Die GOZ 905 beschreibt den Austauschvorgang von Sekundärteilen. Im Unterschied zur GOZ 904 hat der Gesetzgeber die Freilegung hier nicht aufgeführt. Somit kommt die GOZ 905 erst zum Tragen, wenn die Freilegung zu einem vorherigen Zeitpunkt durchgeführt wurde oder aufgrund einer Sofortversorgung nicht notwendig war. Daher wird einzig das Herausnehmen und Einsetzen von einem Sekundärteil honoriert. Die Beschreibung dieser Gebührenziffer spricht dabei eindeutig von der Einzahl („eines Sekundärteils“). Darunter fallen alle Teile, wie beispielsweise Abform-, Bissnahme-, Scan- und Übergangspfosten, Mesostrukturen, Gingiva- und Sulkusformer, Einheilkappen, Abutments (konfektioniert oder individuell hergestellt) sowie Druckknöpfe/Magnete. Eine weitere mengenmäßige oder zeitliche Beschränkung ist der GOZ 905 nicht zu entnehmen. Mithin kann die Ziffer für jeden einzelnen Austauschvorgang  pro Implantat und Sitzung berechnet werden. Dabei ist unerheblich, ob der Austauschvorgang während der rekonstruktiven Phase, bei einer Implantatreinigung oder bei einer Wiederherstellung im Zuge einer Repa­ratur anfällt. Die mehrfache Berechnung der GOZ 905 wird durch sämtliche Landeszahnärztekammern wie auch die Bundeszahnärztekammer (Stand: 11.11.2010) bestätigt: „Die Leistung nach der Geb.-Nr. 905 GOZ ist pro Implantatpfeiler und je Sitzung bei einem Wechselvorgang oder Austausch berechenbar.“ Ebenso entschied auch das AG Hamburg (Urt. v. 08.03.2010, Az.: 24A C 14/09). Es führt aus, dass die Berechnung der Leistung nach GOZ 905 bei einem zusammengesetzten Implantat in der rekonstruktiven Phase pro Implantat und je Sitzung einmal möglich ist.
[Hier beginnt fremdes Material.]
(** X4: what acquireToken leaves behind.  With a login, a token or an
    Authorization header in hand it returns true at once and changes nothing;
    whenever it returns true one of the three is in hand afterwards; when it
    returns false the headers are as they were.  It never throws. *)
Theorem acquireToken_outcome cfg o m :
  let out := acquireToken cfg o m in
  let held a := loggedIn a || has "X-CSRF-Token" (headers a)
                || has "Authorization" (headers a) in
  (held (api m) = true -> out = (Normal true, m)) /\
  (fst out = Normal true /\ held (api (snd out)) = true \/
   fst out = Normal false /\ headers (api (snd out)) = headers (api m)) /\
  loggedIn (api (snd out)) = loggedIn (api m).
Proof.
  cbv zeta. unfold acquireToken, bind, get, ret, modify. cbn.
  destruct (loggedIn (api m) || has "X-CSRF-Token" (headers (api m))
            || has "Authorization" (headers (api m))) eqn:H.
  - split; [reflexivity|]. split; [left; auto | reflexivity].
  - split; [discriminate|].
    pose proof (fetch_total cfg ("https://" +:+ nvrAddress (api m))
                  {| req_method := GET; req_body := None |} false true o m) as A.
    cbv zeta in A. destruct A as ([r A1] & _ & _ & A4 & _).
    destruct (fetch cfg _ _ false true o m) as [f m1]. cbn [fst snd] in *. subst f.
    assert (Hh : headers (api m1) = headers (api m)).
    { apply (f_equal snd) in A4. exact A4. }
    assert (Hl : loggedIn (api m1) = loggedIn (api m)).
    { apply (f_equal (fun t => fst (fst (fst (fst (fst (fst t))))))) in A4. exact A4. }
    destruct r as [r|]; [|cbn; auto].
    destruct (ok r); [|cbn; auto].
    destruct (resp_csrfToken r) as [t|]; [|cbn; auto].
    destruct (truthy (Some t)); cbn; [|auto].
    split; [|exact Hl]. left. split; [reflexivity|].
    rewrite has_insert_eq. rewrite orb_true_r. reflexivity.
Qed.

Section GrowRules.

Lemma grows_ret {A} (a : A) : Grows (ret a).
Proof. intros o m. exists []. symmetry. apply app_nil_r. Qed.

Lemma grows_throw {A} e : Grows (@throw A e).
Proof. intros o m. exists []. symmetry. apply app_nil_r. Qed.

Lemma grows_lift {A} (c : Completion A) : Grows (lift c).
Proof. intros o m. exists []. symmetry. apply app_nil_r. Qed.
(** [abs(a)]. *)
Definition py_abs (a : pynum) : pynum :=
  match a with
  | PyInt z => PyInt (Z.abs z)
  | PyFloat f => PyFloat (SFabs f)
  end.

(** [a == 0] on numbers. *)
Definition py_is_zero (a : pynum) : bool :=
  match a with
  | PyInt z => z =? 0
  | PyFloat f => is_zero f
  end.

(** [sum(l)]: the accumulator starts at the int [0] and the items are
    added from left to right. *)
Fixpoint sum_from (acc : pynum) (l : list pynum) : result pynum :=
  match l with
  | [] => Ok acc
  | x :: l' => acc' <- py_add acc x ;; sum_from acc' l'
  end.

Definition py_sum (l : list pynum) : result pynum := sum_from (PyInt 0) l.

(** ** Numbers: Python numbers and [numpy.float64] scalars *)

(** The coefficients of an operator may be numpy scalars
    ([numpy.complex128], [numpy.float64]), and [abs] of such a scalar is a
    [numpy.float64].  A binary operation with a
    [numpy.float64] operand is carried out by numpy: the other operand is
    converted to a double, the operation is the IEEE-754 one and the
    result is a [numpy.float64]; a division by zero gives an infinity or a
    NaN (with a warning), it does not raise. *)
Inductive number : Type :=
| Python (a : pynum)
| Float64 (f : float).

Coercion Python : pynum >-> number.

Definition num_to_float (a : number) : result float :=
  match a with
  | Python p => to_float p
  | Float64 f => Ok f
  end.

(** [a + b]. *)
Definition num_add (a b : number) : result number :=
  match a, b with
  | Python x, Python y => r <- py_add x y ;; Ok (Python r)
  | _, _ =>
      x <- num_to_float a ;; y <- num_to_float b ;;
      Ok (Float64 (SFadd prec emax x y))
  end.

(** [a - b]. *)
Definition num_sub (a b : number) : result number :=
  match a, b with
  | Python x, Python y => r <- py_sub x y ;; Ok (Python r)
  | _, _ =>
      x <- num_to_float a ;; y <- num_to_float b ;;
      Ok (Float64 (SFsub prec emax x y))
  end.

(** [a * b]. *)
Definition num_mul (a b : number) : result number :=
  match a, b with
  | Python x, Python y => r <- py_mul x y ;; Ok (Python r)
  | _, _ =>
      x <- num_to_float a ;; y <- num_to_float b ;;
      Ok (Float64 (SFmul prec emax x y))
  end.

(** [a / b]: two Python numbers divide as Python numbers do; with a
    [numpy.float64] operand the quotient is numpy's. *)
Definition num_truediv (a b : number) : result number :=
  match a, b with
  | Python x, Python y => r <- py_truediv x y ;; Ok (Python r)
  | _, _ =>
      x <- num_to_float a ;; y <- num_to_float b ;;
      Ok (Float64 (SFdiv prec emax x y))
  end.

(** [abs(a)]. *)
Definition num_abs (a : number) : number :=
  match a with
  | Python p => Python (py_abs p)
  | Float64 f => Float64 (SFabs f)
  end.

(** [sum(l)] on such numbers. *)
Fixpoint num_sum_from (acc : number) (l : list number) : result number :=
  match l with
  | [] => Ok acc
  | x :: l' => acc' <- num_add acc x ;; num_sum_from acc' l'
  end.

Definition num_sum (l : list number) : result number :=
  num_sum_from (Python (PyInt 0)) l.

(** [range(a, b)] on ints. *)
Definition py_range (a b : Z) : list Z :=
  map (fun i => a + Z.of_nat i) (seq 0 (Z.to_nat (b - a))).

(** ** [int(s)] on a string, base 10 *)

(** The white space [int] skips around the digits of an ASCII string:
    tab, line feed, vertical tab, form feed, carriage return and space. *)
Definition is_space (c : ascii) : bool :=
  let n := nat_of_ascii c in
  ((9 <=? n) && (n <=? 13) || (n =? 32))%nat.

Definition digit_of (c : ascii) : option Z :=
  let n := Z.of_nat (nat_of_ascii c) in
  if (48 <=? n) && (n <=? 57) then Some (n - 48) else None.

Fixpoint lstrip (l : list ascii) : list ascii :=
  match l with
  | c :: l' => if is_space c then lstrip l' else l
  | [] => []
  end.

Definition strip (l : list ascii) : list ascii :=
  rev (lstrip (rev (lstrip l))).

(** Digits, with single underscores allowed between two digits.
    [prev] tells whether the previous character was a digit. *)
Fixpoint parse_digits (acc : Z) (prev : bool) (l : list ascii) : option Z :=
  match l with
  | [] => if prev then Some acc else None
  | c :: l' =>
      match digit_of c with
      | Some d => parse_digits (10 * acc + d) true l'
      | None =>
          if Ascii.eqb c "_" && prev then parse_digits acc false l' else None
      end
  end.

Definition py_int (s : string) : result Z :=
  let body := strip (list_ascii_of_string s) in
  let parsed :=
    match body with
    | c :: l' =>
        if Ascii.eqb c "-" then option_map Z.opp (parse_digits 0 false l')
        else if Ascii.eqb c "+" then parse_digits 0 false l'
        else parse_digits 0 false body
    | [] => None
    end in
  match parsed with
  | Some z => Ok z
  | None => Raise ValueError
  end.

(** ** [max(l, key=...)] *)

(** Python's [max] keeps the first item whose key is maximal: a later item
    replaces the current one only when its key is strictly greater. *)
Fixpoint max_from {A : Type} (key : A -> Z) (best : A) (l : list A) : A :=
  match l with
  | [] => best
  | x :: l' => max_from key (if key best <? key x then x else best) l'
  end.

Definition py_max {A : Type} (key : A -> Z) (l : list A) : result A :=
  match l with
  | [] => Raise ValueError
  | x :: l' => Ok (max_from key x l')
  end.

(** [s[::-1]] on a string. *)
Definition str_rev (s : string) : string :=
  string_of_list_ascii (rev (list_ascii_of_string s)).

End Py.

Import Py.

(* ================================================================== *)
(** * Circuits of the quantum framework                                 *)
(* ================================================================== *)

(** The circuit classes belong to the framework the algorithms are built
    on.  A circuit is kept as what the algorithms can observe of it: its
    registers and the list of its instructions. *)
Module Terra.

Inductive reg_kind : Type := Quantum | Classical.

Record register : Type := {
  kind : reg_kind;
  reg_name : string;
  reg_size : nat
}.

(** A bit is a register and an index in it. *)
Definition bit : Type := register * nat.

Record instruction : Type := {
  op_name : string;
  qargs : list bit;
  cargs : list bit
}.

Record QuantumCircuit : Type := {
  qregs : list register;
  cregs : list register;
  data : list instruction
}.

Definition QuantumRegister (size : nat) (name : string) : register :=
  {| kind := Quantum; reg_name := name; reg_size := size |}.

Definition ClassicalRegister (size : nat) (name : string) : register :=
  {| kind := Classical; reg_name := name; reg_size := size |}.

Definition reg_kind_eqb (a b : reg_kind) : bool :=
  match a, b with
  | Quantum, Quantum | Classical, Classical => true
  | _, _ => false
  end.

Definition register_eqb (a b : register) : bool :=
  reg_kind_eqb (kind a) (kind b) && String.eqb (reg_name a) (reg_name b)
  && Nat.eqb (reg_size a) (reg_size b).

Definition is_quantum (r : register) : bool := reg_kind_eqb (kind r) Quantum.
Definition is_classical (r : register) : bool := reg_kind_eqb (kind r) Classical.

(** [len(r)] and the bits of a register, in index order. *)
Definition bits_of (r : register) : list bit :=
  map (fun i => (r, i)) (seq 0 (reg_size r)).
Dies gilt jedenfalls dann, wenn das Auswechseln des Sekundärteils nicht im Zusammenhang mit Leistungen nach der GOZ 903 oder der GOZ 904 erfolgt. Zudem verneinte das Gericht die vorherrschende Auffassung, dass mit der GOZ 905 nur der Reparaturfall nach vollständiger prothetischer Versorgung gemeint ist. Der Wortlaut lege nicht zwingend nahe, dass ein tatsächlicher Austausch des Sekundärteils nur dann stattfinden muss, wenn das bisherige Sekundärteil vernichtet und durch ein neu angefertigtes ausgetauscht wird. Somit bestätigte das Gericht, dass der Austauschvorgang von ein- und demselben Sekundärteil in gleicher Sitzung bereits ein Auswechseln im Sinne von GOZ 905 darstellt.
 
Klären Sie Ihre Patienten auf

Die Abrechnung der Positionen 904 und 905 kann durchaus anders ausgelegt werden als es seitens der Kostenerstatter häufig behauptet wird. Es bedarf jedoch Geduld und Nerven, diese von einer Auffassung zugunsten des Zahnarzthonorars zu überzeugen. Nehmen Sie sich daher die Zeit und klären Sie Ihre Patienten bereits vor der Behandlung ausführlich über die Problematik von Berechnungsfähigkeit und Erstattungsfähigkeit auf.